Base normativa e precedentes
- Art. 14, §7º, CF/88 — núcleo da inelegibilidade reflexa, fundada em cônjuges, parentes consanguíneos ou afins até o segundo grau ou por adoção do titular do Executivo.
- Art. 226, §§ 3º e 4º, CF/88 — base constitucional do conceito plural de família, que respalda a equiparação do vínculo socioafetivo.
- Arts. 1.593 e 1.605 do Código Civil (Lei 10.406/2002) — reconhecem outras origens de parentesco além da consanguínea e admitem prova por posse do estado de filho.
- Lei Complementar 64/1990 — disciplina geral das inelegibilidades e do rito da Ação de Impugnação de Mandato Eletivo (AIME) e da Ação de Investigação Judicial Eleitoral (AIJE).
- Súmula 6 do TSE — embora trate do desfazimento de vínculo conjugal, ilustra a lógica de que a finalidade da norma é impedir captura familiar do poder local, não apenas formalidades.
- Jurisprudência consolidada do TSE — exige interpretação cautelosa das hipóteses de inelegibilidade, dada sua natureza restritiva da capacidade eleitoral passiva.
Impacto prático
- Candidatos com vínculos familiares informais: a decisão não os blinda. Padrastos, enteados, filhos de criação e outras figuras de parentalidade afetiva podem, sim, ser alcançados pela inelegibilidade reflexa, desde que o vínculo seja publicamente reconhecido.
- Impugnações eleitorais: partidos e coligações que pretendam impugnar candidaturas com base em socioafetividade precisarão produzir prova qualificada — registros, fotografias, declarações públicas, atos de tratamento familiar habitual, manifestações em redes sociais, documentos oficiais —, sob pena de improcedência.
- Ações em curso: AIMEs, AIJEs e Recursos Contra Expedição de Diploma fundados apenas em rumores ou em laços afetivos não notórios tendem a ser rejeitados.

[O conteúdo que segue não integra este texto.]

Lemma rl_write_loop_spec term tail : forall runs dev ofs count b total,
  let c := d_contents (d_private dev) in
  Forall (run_inside bits (zlen c)) runs -> len term = 0 -> head_ofs runs ofs ->
  read_only vol = false -> writable dev -> 0 <= ofs -> 0 <= count -> ofs + count <= zlen (addrs runs) \/ count = 0 ->
  count <= zlen b -> zlen c < 2 ^ 63 ->
  exists dev', rl_write_loop vol (runs ++ term :: tail) dev ofs count b total = Ok (dev', total + count, None) /\
    writable dev' /\
    d_contents (d_private dev') = write_addrs c (take (Z.to_nat count) (drop (Z.to_nat ofs) (addrs runs))) b.
Proof.
  induction runs as [|r runs IH]; intros dev ofs count b total c Hin Ht Ho Hro Hw Ho0 Hc Hav Hb Hmax;
    cbn [app rl_write_loop]; (destruct (Z.eqb_spec count 0) as [->|Hne];
      [exists dev; rewrite take_0, Z.add_0_r; by destruct b|]).
  { exfalso. cbn [rl_addrs] in Hav. rewrite zlen_nil in Hav. lia. }
  apply Forall_cons_1 in Hin as [Hr Hin]. rewrite (run_bytes_spec (zlen c)) by done.
  pose proof Hr as (Hl & Hlcn & _ & _). cbn in Ho. rewrite (addrs_cons_length (zlen c)) in Hav by done.
  rewrite (proj2 (Z.eqb_neq (len r) 0)) by lia. rewrite addrs_window by lia. cbv zeta.
  set (n := Z.min count (len r * 2 ^ bits - ofs)). assert (0 < n <= count) as Hn by lia.
  rewrite run_addrs_slice by lia. rewrite Hro. cbn [negb].
  assert (forall dev1 al, length al = Z.to_nat n -> writable dev1 ->
    d_contents (d_private dev1) = write_addrs c al b ->
    exists dev', rl_write_loop vol (runs ++ term :: tail) dev1 0 (count - n) (drop (Z.to_nat n) b) (total + n) =
        Ok (dev', total + count, None) /\ writable dev' /\
      d_contents (d_private dev') =
        write_addrs c (al ++ take (Z.to_nat (count - n)) (addrs runs)) b) as Hnext.
  { intros dev1 al La Hw1 Ec. assert (zlen (d_contents (d_private dev1)) = zlen c) as Lc.
    { rewrite Ec. unfold zlen. by rewrite write_addrs_length. }
    destruct (IH dev1 0 (count - n) (drop (Z.to_nat n) b) (total + n)) as (dev' & -> & Hw' & Ec');
      rewrite ?Lc; try done; try lia; [by eapply head_ofs_0|unfold zlen in *; rewrite length_drop; lia|].
    exists dev'. split; [do 3 f_equal; lia|]. split; [done|]. rewrite Ec', Ec, drop_0.
    rewrite write_addrs_app by (unfold zlen in *; lia). by rewrite La. }
  destruct (Z.ltb_spec (lcn r) 0) as [Hneg|Hpos].
  - rewrite (proj2 (Z.eqb_eq (lcn r) LCN_HOLE)) by (unfold LCN_HOLE in *; lia). cbn [negb]. zdec.
    apply Hnext; [apply length_replicate|done|]. by rewrite write_addrs_holes.
  - destruct (run_inside_bounds (zlen c) r Hr) as [Hp0 Hp1]; [lia|].
    rewrite Z.shiftl_mul_pow2 by lia. rewrite s64_small by lia.
    destruct (ntfs_pwrite_spec dev (lcn r * 2 ^ bits + ofs) n b) as (dev1 & -> & Hw1 & W);
      [done|lia|lia|fold c; lia|]. cbn [mbind res_bind]. zdec.
    apply Hnext; [by rewrite length_map, length_seqZ|done|]. fold c in W.
    rewrite (write_addrs_block (Z.to_nat n)) in W by (unfold zlen in *; lia).
    injection W as <-. by rewrite Z2Nat.id by lia.
Qed.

- Estratégia eleitoral local: a tese fragiliza arranjos de sucessão por “laranja familiar” que se valem da informalidade do vínculo para escapar da vedação constitucional.
O que observar
O precedente abre um campo fértil de litígio nos próximos pleitos municipais e estaduais, sobretudo em cidades pequenas, onde os arranjos familiares socioafetivos são mais visíveis. Caberá ao TSE, em julgamentos futuros, sedimentar parâmetros mais objetivos sobre o que se entende por “reconhecimento público” do vínculo — se basta a notoriedade comunitária, se é necessário registro civil, se declarações em redes sociais têm peso autônomo. Também é provável que o tema retorne ao STF, dada a tangência com direitos fundamentais políticos e com a tese da multiparentalidade. Para a advocacia eleitoral, o recado é claro: a tese socioafetiva existe, mas vencerá apenas quem dominar a prova.